I grew up with roller coasters. Big ones. I love them ~ and this is the only experience I've had that could compete with the rush... because on this you get to Control the speed and dives and climbs. You get to Fly.
Not surprisingly, the excitement returned as soon as Friday Night Race at the Track showed up in my training plan. I was excited All Day. I told everyone that would listen that I was racing Friday Night! Everything was fantastic, until I got my rental bike down to the infield.
What am I doing? I've never gone up on the track on my own. I have no
spedometer ~ I have No Idea if I'm going fast enough, and I'm quickly losing courage to try. I am feeling Way in over my head, and it takes a bit of encouragement to get out there. I ride around the apron, noodling with the rest. I stop for another pep talk. Fortunately Bob is getting ready to go back out, and he takes me with him.

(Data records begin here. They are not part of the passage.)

(* ===== verification/CxxRegistry.v ===== *)
(** * CxxRegistry: the registry of potentials

    [registry<T>] of PotHelpers.hpp counts the living objects of a potential class and links
    them in a list.  Its state is the static members and the [prev] and [next] of each living
    object; touching an object that is not alive is undefined behaviour ([None]).  The list is
    refined by the sequence of living objects, most recent first; the copy assignment that the
    compiler generates is the one operation that breaks it. *)
From Stdlib Require Import ssreflect.
From S2P Require Import Prelude Machine.
Open Scope Z_scope.

(** ** State *)

Record Link := MkLink { prev : ptr; next : ptr }.

Record Registry := MkRegistry {
  count : Z;
  forceCalls : Z;
  head : ptr;
  objects : gmap ptr Link;
}.

Definition no_objects : Registry := MkRegistry 0 0 null ∅.

Definition with_count (n : Z) (r : Registry) : Registry :=
  MkRegistry n (forceCalls r) (head r) (objects r).
Definition with_head (p : ptr) (r : Registry) : Registry :=
  MkRegistry (count r) (forceCalls r) p (objects r).
Definition set_objects (m : gmap ptr Link) (r : Registry) : Registry :=
  MkRegistry (count r) (forceCalls r) (head r) m.

Definition set_next (q : ptr) (l : Link) : Link := MkLink (prev l) q.
Definition set_prev (q : ptr) (l : Link) : Link := MkLink q (next l).

(** [p->next] as a value, and [p->next = ...]. *)
Definition member (f : Link -> ptr) (p : ptr) (r : Registry) : option ptr := f <$> objects r !! p.
Definition update (f : Link -> Link) (p : ptr) (r : Registry) : option Registry :=
  l ← objects r !! p; Some (set_objects (<[p := f l]> (objects r)) r).

(** ** Operations *)

(** [registry()]; the copy constructor is the same code and ignores its argument. *)
Definition registry_new (this : ptr) (r : Registry) : option Registry :=
  let r := with_count (as_usize (count r + 1)) r in
  let r := set_objects (<[this := MkLink null (head r)]> (objects r)) r in
  let r := with_head this r in
  n ← member next this r;
  if negb (is_null n) then update (set_prev (head r)) n r else Some r.

Definition registry_copy (this other : ptr) (r : Registry) : option Registry := registry_new this r.

(** [~registry()], and the end of the object. *)
Definition registry_drop (this : ptr) (r : Registry) : option Registry :=
  let r := with_count (as_usize (count r - 1)) r in
  p ← member prev this r;
  n ← member next this r;
  r ← (if negb (is_null p) then update (set_next n) p r else Some r);
  n ← member next this r;
  p ← member prev this r;
  r ← (if negb (is_null n) then update (set_prev p) n r else Some r);
  n ← member next this r;
  let r := if bool_decide (head r = this) then with_head n r else r in
  Some (set_objects (delete this (objects r)) r).

(** The implicit [operator=(const registry &)] copies the members. *)
Definition registry_assign (this other : ptr) (r : Registry) : option Registry :=
  p ← member prev other r;
  n ← member next other r;
  update (fun _ => MkLink p n) this r.

Definition incrementForceCalls (r : Registry) : Registry :=
  MkRegistry (count r) (as_usize (forceCalls r + 1)) (head r) (objects r).

(** From [head], following [next]: the objects, when at most [fuel] of them are met. *)
Fixpoint walk (fuel : nat) (p : ptr) (r : Registry) : option (list ptr) :=
  if is_null p then Some []
  else
    match fuel with
    | O => None
    | S fuel => n ← member next p r; ps ← walk fuel n r; Some (p :: ps)
    end.

Inductive Action :=
| Construct (this : ptr)
| CopyConstruct (this other : ptr)
| Destroy (this : ptr)
| ForceCall.

Definition act (a : Action) (r : Registry) : option Registry :=
  match a with
  | Construct this => registry_new this r
  | CopyConstruct this other => registry_copy this other r
  | Destroy this => registry_drop this r
  | ForceCall => Some (incrementForceCalls r)
  end.

Fixpoint acts (l : list Action) (r : Registry) : option Registry :=
  match l with
  | [] => Some r
  | a :: l => r ← act a r; acts l r
  end.

(** ** The sequence of living objects *)

(** What C++ allows: an object is constructed in storage of its own, and destroyed once. *)
Definition living_step (a : Action) (live : list ptr) : option (list ptr) :=
  match a with
  | Construct this => if bool_decide (this = null \/ this ∈ live) then None else Some (this :: live)
  | CopyConstruct this other =>
      if bool_decide (this = null \/ this ∈ live \/ other ∉ live) then None else Some (this :: live)
  | Destroy this =>
      if bool_decide (this ∈ live) then Some (filter (fun p => p <> this) live) else None
  | ForceCall => Some live
  end.

Fixpoint living (l : list Action) (live : list ptr) : option (list ptr) :=
  match l with
  | [] => Some live
  | a :: l => live ← living_step a live; living l live
  end.

(** The links of a sequence of objects after [before]. *)
Fixpoint links_of (before : ptr) (ps : list ptr) : gmap ptr Link :=
  match ps with
  | [] => ∅
  | p :: ps => <[p := MkLink before (hd null ps)]> (links_of p ps)
  end.

Record registers (live : list ptr) (r : Registry) : Prop := {
  reg_count : count r = as_usize (Z.of_nat (length live));
  reg_head : head r = hd null live;
  reg_objects : objects r = links_of null live;
  reg_nodup : NoDup live;
  reg_null : null ∉ live;
}.

Lemma links_of_none before ps p : p ∉ ps -> links_of before ps !! p = None.
Proof.
  revert before. induction ps as [|q ps IH]; intros before Hp; cbn; [done|].
  rewrite -> lookup_insert_ne by set_solver. apply IH. set_solver.
Qed.

Lemma links_of_at before ps1 p ps2 :
  NoDup (ps1 ++ p :: ps2) ->
  links_of before (ps1 ++ p :: ps2) !! p = Some (MkLink (default before (last ps1)) (hd null ps2)).
Proof.
  revert before. induction ps1 as [|q ps1 IH]; intros before Hnd; cbn.
  - by rewrite lookup_insert_eq.
  - apply NoDup_cons in Hnd as [Hq Hnd]. rewrite -> lookup_insert_ne by set_solver.
    rewrite IH // last_cons. by destruct (last ps1).
Qed.

Lemma alter_absent (f : Link -> Link) k (m : gmap ptr Link) : m !! k = None -> alter f k m = m.
Proof. intros Hk. apply alter_id. intros l Hl. congruence. Qed.

(** Taking [p] out: its neighbours are linked with each other. *)
Lemma links_of_unlink before ps1 p ps2 :
  NoDup (before :: ps1 ++ p :: ps2) -> null ∉ ps1 ++ p :: ps2 ->
  delete p (alter (set_prev (default before (last ps1))) (hd null ps2)
    (alter (set_next (hd null ps2)) (default before (last ps1)) (links_of before (ps1 ++ p :: ps2))))
  = links_of before (ps1 ++ ps2).
Proof.
  revert before. induction ps1 as [|a ps1 IH]; intros before Hnd Hnull.
  - apply NoDup_cons in Hnd as [Hb Hnd]. apply NoDup_cons in Hnd as [Hp Hnd]. simpl in *.
    rewrite -> alter_insert_ne by set_solver. rewrite -> (alter_absent _ before) by (apply links_of_none; set_solver).
    destruct ps2 as [|q ps2]; cbn [hd links_of app default last] in *.
    + rewrite -> alter_insert_ne by set_solver. rewrite -> alter_absent by apply lookup_empty.
      apply delete_insert_id, lookup_empty.
    + apply not_elem_of_cons in Hp as [Hpq Hp]. rewrite -> alter_insert_ne by done.
      rewrite alter_insert_eq. apply delete_insert_id. rewrite -> lookup_insert_ne by done.
      by apply links_of_none.
  - specialize (IH a). apply NoDup_cons in Hnd as [Hb Hnd].
    assert (default before (last (a :: ps1)) = default a (last ps1)) as ->.
    { rewrite last_cons. by destruct (last ps1). }
    cbn [app links_of]. assert (hd null ps2 <> a) as Hna.
    { pose proof (proj1 (proj1 (NoDup_cons _ _) Hnd)) as Ha. intros <-.
      destruct ps2; [apply Hnull|apply Ha]; set_solver. }
    assert (p <> a) by (apply NoDup_cons in Hnd as [? _]; set_solver).
    specialize (IH Hnd ltac:(set_solver)).
    destruct ps1 as [|b ps1].
    + cbn [default last app hd] in *. rewrite alter_insert_eq alter_insert_ne // delete_insert_ne //.
      f_equal. rewrite -> (alter_absent (set_next _) a) in IH; [exact IH|].
      apply links_of_none. by apply NoDup_cons in Hnd as [? _].
    + assert (default a (last (b :: ps1)) <> a) as Hla.
      { destruct (last (b :: ps1)) as [c|] eqn:E; [|by apply last_None in E].
        apply last_Some_elem_of in E. apply NoDup_cons in Hnd as [? _]. set_solver. }
      rewrite alter_insert_ne // alter_insert_ne // delete_insert_ne //. f_equal. exact IH.
Qed.

(** ** The operations on the sequence *)

Lemma update_links f p r l :
  objects r !! p = Some l -> update f p r = Some (set_objects (alter f p (objects r)) r).
Proof.
  intros Hp. unfold update. rewrite Hp. cbn. do 2 f_equal. symmetry.
  rewrite -{1}(insert_id (objects r) p l Hp) alter_insert_eq //.
Qed.

(** Through a pointer that may be null: nothing happens. *)
Lemma update_or_null f p r :
  (p = null /\ objects r !! p = None) \/ (p <> null /\ is_Some (objects r !! p)) ->
  (if negb (is_null p) then update f p r else Some r)
  = Some (set_objects (alter f p (objects r)) r).
Proof.
  intros [[-> Hp]|[Hn [l Hl]]].
  - rewrite alter_absent //. by destruct r.
  - rewrite is_null_false //. by eapply update_links.
Qed.

Lemma registry_new_registers this live r :
  registers live r -> this <> null -> this ∉ live ->
  exists r', registry_new this r = Some r' /\ registers (this :: live) r' /\ forceCalls r' = forceCalls r.
Proof.
  intros [Hc Hh Ho Hnd Hnull] Hn Hthis. unfold registry_new, member. cbn.
  rewrite lookup_insert_eq. cbn. rewrite Hh Ho.
  assert (forall m, m = links_of null (this :: live) -> exists r',
    Some (MkRegistry (as_usize (count r + 1)) (forceCalls r) this m) = Some r' /\
    registers (this :: live) r' /\ forceCalls r' = forceCalls r) as Hdone.
  { intros m ->. eexists. split; [done|]. split; [|done]. split; cbn; try done.
    - rewrite Hc. unfold as_usize, wrap_unsigned. rewrite Zplus_mod_idemp_l. f_equal. lia.
    - by apply NoDup_cons.
    - set_solver. }
  destruct live as [|q live]; cbn [hd].
  - by apply Hdone.
  - rewrite -> is_null_false by set_solver. unfold update. cbn.
    rewrite -> lookup_insert_ne by set_solver. rewrite lookup_insert_eq. cbn. apply Hdone. cbn.
    rewrite -> insert_insert_ne by set_solver. by rewrite insert_insert_eq.
Qed.

(** Neighbours are objects of the sequence, or null. *)
Lemma prev_of_links ps1 p ps2 :
  let m := links_of null (ps1 ++ p :: ps2) in
  NoDup (ps1 ++ p :: ps2) -> null ∉ ps1 ++ p :: ps2 ->
  (default null (last ps1) = null /\ m !! default null (last ps1) = None) \/
  (default null (last ps1) <> null /\ is_Some (m !! default null (last ps1))).
Proof.
  intros m Hnd Hnull. destruct (last ps1) as [q|] eqn:E; cbn.
  - apply last_Some in E as [ps0 ->]. right. split; [set_solver|]. subst m.
    rewrite -app_assoc in Hnd |- *. cbn in *. rewrite links_of_at //.
  - left. split; [done|]. by apply links_of_none.
Qed.

Lemma next_of_links ps1 p ps2 :
  let m := links_of null (ps1 ++ p :: ps2) in
  NoDup (ps1 ++ p :: ps2) -> null ∉ ps1 ++ p :: ps2 ->
  (hd null ps2 = null /\ m !! hd null ps2 = None) \/
  (hd null ps2 <> null /\ is_Some (m !! hd null ps2)).
Proof.
  intros m Hnd Hnull. destruct ps2 as [|q ps2]; cbn.
  - left. split; [done|]. by apply links_of_none.
  - right. split; [set_solver|]. subst m. replace (ps1 ++ p :: q :: ps2) with ((ps1 ++ [p]) ++ q :: ps2) in *
      by by rewrite -app_assoc. rewrite links_of_at //.
Qed.

Lemma filter_absent (p : ptr) (ps : list ptr) : p ∉ ps -> filter (fun q => q <> p) ps = ps.
Proof.
  induction ps as [|q ps IH]; intros Hp; [done|].
  rewrite filter_cons_True; [set_solver|]. f_equal. apply IH. set_solver.
Qed.

Lemma member_at f p r l : objects r !! p = Some l -> member f p r = Some (f l).
Proof. unfold member. by intros ->. Qed.

Lemma neighbours_differ ps1 this ps2 :
  NoDup (ps1 ++ this :: ps2) -> null ∉ ps1 ++ this :: ps2 ->
  default null (last ps1) <> this /\ hd null ps2 <> this.
Proof.
  intros Hnd Hnull. apply NoDup_app in Hnd as (_ & Hd & Hnd). apply NoDup_cons in Hnd as [Ht _].
  split.
  - destruct (last ps1) as [q|] eqn:E; cbn; [|set_solver].
    apply last_Some_elem_of in E. set_solver.
  - destruct ps2; cbn; set_solver.
Qed.

Lemma registry_drop_registers live this r :
  registers live r -> this ∈ live ->
  exists r', registry_drop this r = Some r' /\ registers (filter (fun p => p <> this) live) r' /\
    forceCalls r' = forceCalls r.
Proof.
  intros [Hc Hh Ho Hnd Hnull] Hin.
  apply list_elem_of_split in Hin as (ps1 & ps2 & ->).
  pose proof (links_of_at null ps1 this ps2 Hnd) as Hthis.
  pose proof (prev_of_links ps1 this ps2 Hnd Hnull) as Hp.
  pose proof (next_of_links ps1 this ps2 Hnd Hnull) as Hn.
  pose proof (links_of_unlink null ps1 this ps2) as Hun.
  pose proof (neighbours_differ ps1 this ps2 Hnd Hnull) as [Hpne Hnne].
  unfold registry_drop. set (r1 := with_count _ r).
  change (objects r) with (objects r1) in Ho. rewrite -Ho in Hthis Hp Hn Hun.
  set (pv := default null (last ps1)) in *. set (nx := hd null ps2) in *.
  rewrite (member_at prev this r1 _ Hthis) (member_at next this r1 _ Hthis). cbn [mbind option_bind].
  cbn [prev next]. rewrite update_or_null //. cbn [mbind option_bind].
  set (r2 := set_objects _ r1).
  assert (objects r2 !! this = Some (MkLink pv nx)) as Hthis2 by (cbn; by rewrite lookup_alter_ne).
  rewrite (member_at prev this r2 _ Hthis2) (member_at next this r2 _ Hthis2). cbn [mbind option_bind].
  cbn [prev next]. rewrite -> (update_or_null (set_prev pv) nx r2)
    by (cbn; by rewrite lookup_alter_None lookup_alter_is_Some). cbn [mbind option_bind].
  set (r3 := set_objects _ r2).
  assert (objects r3 !! this = Some (MkLink pv nx)) as Hthis3 by (cbn; by rewrite lookup_alter_ne).
  rewrite (member_at next this r3 _ Hthis3). cbn [mbind option_bind next].
  eexists. split; [done|].
  assert (head r3 = hd null (ps1 ++ this :: ps2)) as Hh3 by done.
  rewrite filter_app. rewrite -> filter_cons_False by (by intros []).
  apply NoDup_app in Hnd as Hnd'. destruct Hnd' as (Hnd1 & Hd & [Ht Hnd2]%NoDup_cons).
  rewrite -> !filter_absent by set_solver. split; [|by case_bool_decide].
  split.
  - transitivity (count r3); [by case_bool_decide|]. cbn. rewrite Hc. unfold as_usize, wrap_unsigned.
    rewrite Zminus_mod_idemp_l. f_equal. rewrite !length_app. cbn. lia.
  - rewrite Hh3. destruct ps1 as [|a ps1]; cbn [app hd].
    + by rewrite bool_decide_true.
    + rewrite bool_decide_false //. intros ->. apply (Hd this); by left.
  - rewrite -Hun //; [by apply NoDup_cons|]. by case_bool_decide.
  - apply NoDup_app. set_solver.
  - set_solver.
Qed.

Aaaah ~ I Can do it! I follow his wheel for a few laps, and then he sprints away to open up his legs. Mine are feeling heavy - yesterday was much more effort than my prescribed recovery ride, due to the severe winds blowing
thru. We regroup, and this time he talks me
thru the lines I should take for this race. He talks me
thru as we ride the lines. Hints here, a warning there. I repeat it in my mind. We get off the track and races start. The announcer talks us all
thru the lines the first racer takes - exactly as Bob describes. I watch him cross the line, and in my mind I stop pedaling. I cannot stop pedaling! That is sure disaster, and I split my time waiting between mentally racing my lines, and telling myself to NOT Stop pedaling!

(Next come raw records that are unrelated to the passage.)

(** Nine numbers are a box, and what follows them. *)
Lemma split_box xs : (9 <= length xs)%nat -> exists b rest, xs = flatBox b ++ rest.
Proof.
  intros H. do 9 (destruct xs as [|? xs]; [cbn in H; word_lia|]).
  match goal with |- context [ ?x1 :: ?y1 :: ?z1 :: ?x2 :: ?y2 :: ?z2 :: ?x3 :: ?y3 :: ?z3 :: xs ] =>
    by exists ((x1, y1, z1), (x2, y2, z2), (x3, y3, z3)), xs end.
Qed.

Lemma populate_all builder n m :
  0 <= n < 2 ^ 29 -> m_rows m = n -> m_cols m = 3 -> Z.of_nat (length (m_data m)) = 3 * n ->
  Z.of_nat (length builder) = 3 * n ->
  copy_elements (Z.to_nat (AtomMatrix_size m)) 0 (m_data m) builder = Some (m_data m).
Proof.
  intros Hn Hr Hc Hl Hb. unfold AtomMatrix_size. rewrite Hr Hc.
  rewrite -> as_usize_id by (unfold is_usize; word_lia).
  replace (Z.to_nat (n * 3)) with (length (m_data m)) by word_lia. rewrite -> copy_elements_all by word_lia.
  rewrite -> drop_ge by word_lia. by rewrite app_nil_r.
Qed.

(** The adapters read back what they wrote: positions, atomic numbers and box, whatever the
    builders contained before. *)
Theorem adapters_round_trip (n : Z) (positions : AtomMatrix) (types : list Z) (b : Box3)
    (builder_pos builder_atm builder_box : list Z)
    (Hn : 0 <= n < 2 ^ 29) (Hpos : matrix_ok n positions = true)
    (Hbp : Z.of_nat (length builder_pos) = 3 * n) (Hba : length builder_atm = length types)
    (Hbb : length builder_box = 9%nat) :
  (l ← populatePositionsToCapnp builder_pos positions; convertPositionsFromCapnp l n) = Some positions /\
  (l ← populateAtomNumbersToCapnp builder_atm types; convertAtomNumbersFromCapnp l) = Some types /\
  (l ← populateBoxMatrixToCapnp builder_box b; convertBoxMatrixFromCapnp l) = Some b.
Proof.
  destruct (matrix_ok_spec n positions Hn Hpos) as (Hr & Hc & Hl & _). split_and!.
  - unfold populatePositionsToCapnp. rewrite (populate_all _ n) //. cbn [mbind option_bind].
    rewrite -> convert_positions by word_lia. rewrite -> take_ge by word_lia. rewrite -Hr -Hc. by destruct positions.
  - unfold populateAtomNumbersToCapnp. rewrite -> copy_elements_all by word_lia. cbn [mbind option_bind].
    rewrite -> drop_ge by word_lia. by rewrite app_nil_r convert_numbers.
  - unfold populateBoxMatrixToCapnp.
    assert (length (flatBox b) = 9%nat) as Hf by (pose proof (flatBox_three b); word_lia).
    rewrite -{1}Hf. rewrite -> copy_elements_all by word_lia. cbn [mbind option_bind]. apply convert_box.
Qed.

Nearly everyone goes ~ I watch, I get on the
warmup track, and keep up the internal monologues. Finally they call my name. I get in line, Matt asks if he should shout at me to not stop, and I decline. I'm ready. My mental race carries
thru.
I'm released. I roll slowly to the back field, not sure where the racer that just finished will exit. As soon as she does, I jump on the track and get the speed up. I'm following the blue line - realizing only now that's
probably higher than I needed for that moment. Out to the rail, check. Up high and to the far rail, check and check. Bring the speed up -
woah, I'm pretty tired. The bell rings, the announcer informs us that this is my first 200. I try to step on the gas, but find I'm just trying to hang on. High to low, and I don't drop fast enough. I am too high, I miss the mark I'm aiming for, but keep going and get in the sprinters lane as soon as possible. Holy dead legs - push push - they are so heavy! Here's corner 3, and as warned it spits me out. I attempt to regain the lane and keep going - trying to dig deep, only to find nothing there. I'm out of gas, and start slowing just before the finish. Not quite the race my mind drew, but respectable for my first time out. I finish with 17.66 seconds on the clock, on an ill fitting $5 rental bike, shabby saddle, my legs hurt, my toes in my right foot are cramping, my breathing is raspy - turning quickly to coughing fits, and I can't wait to do it again!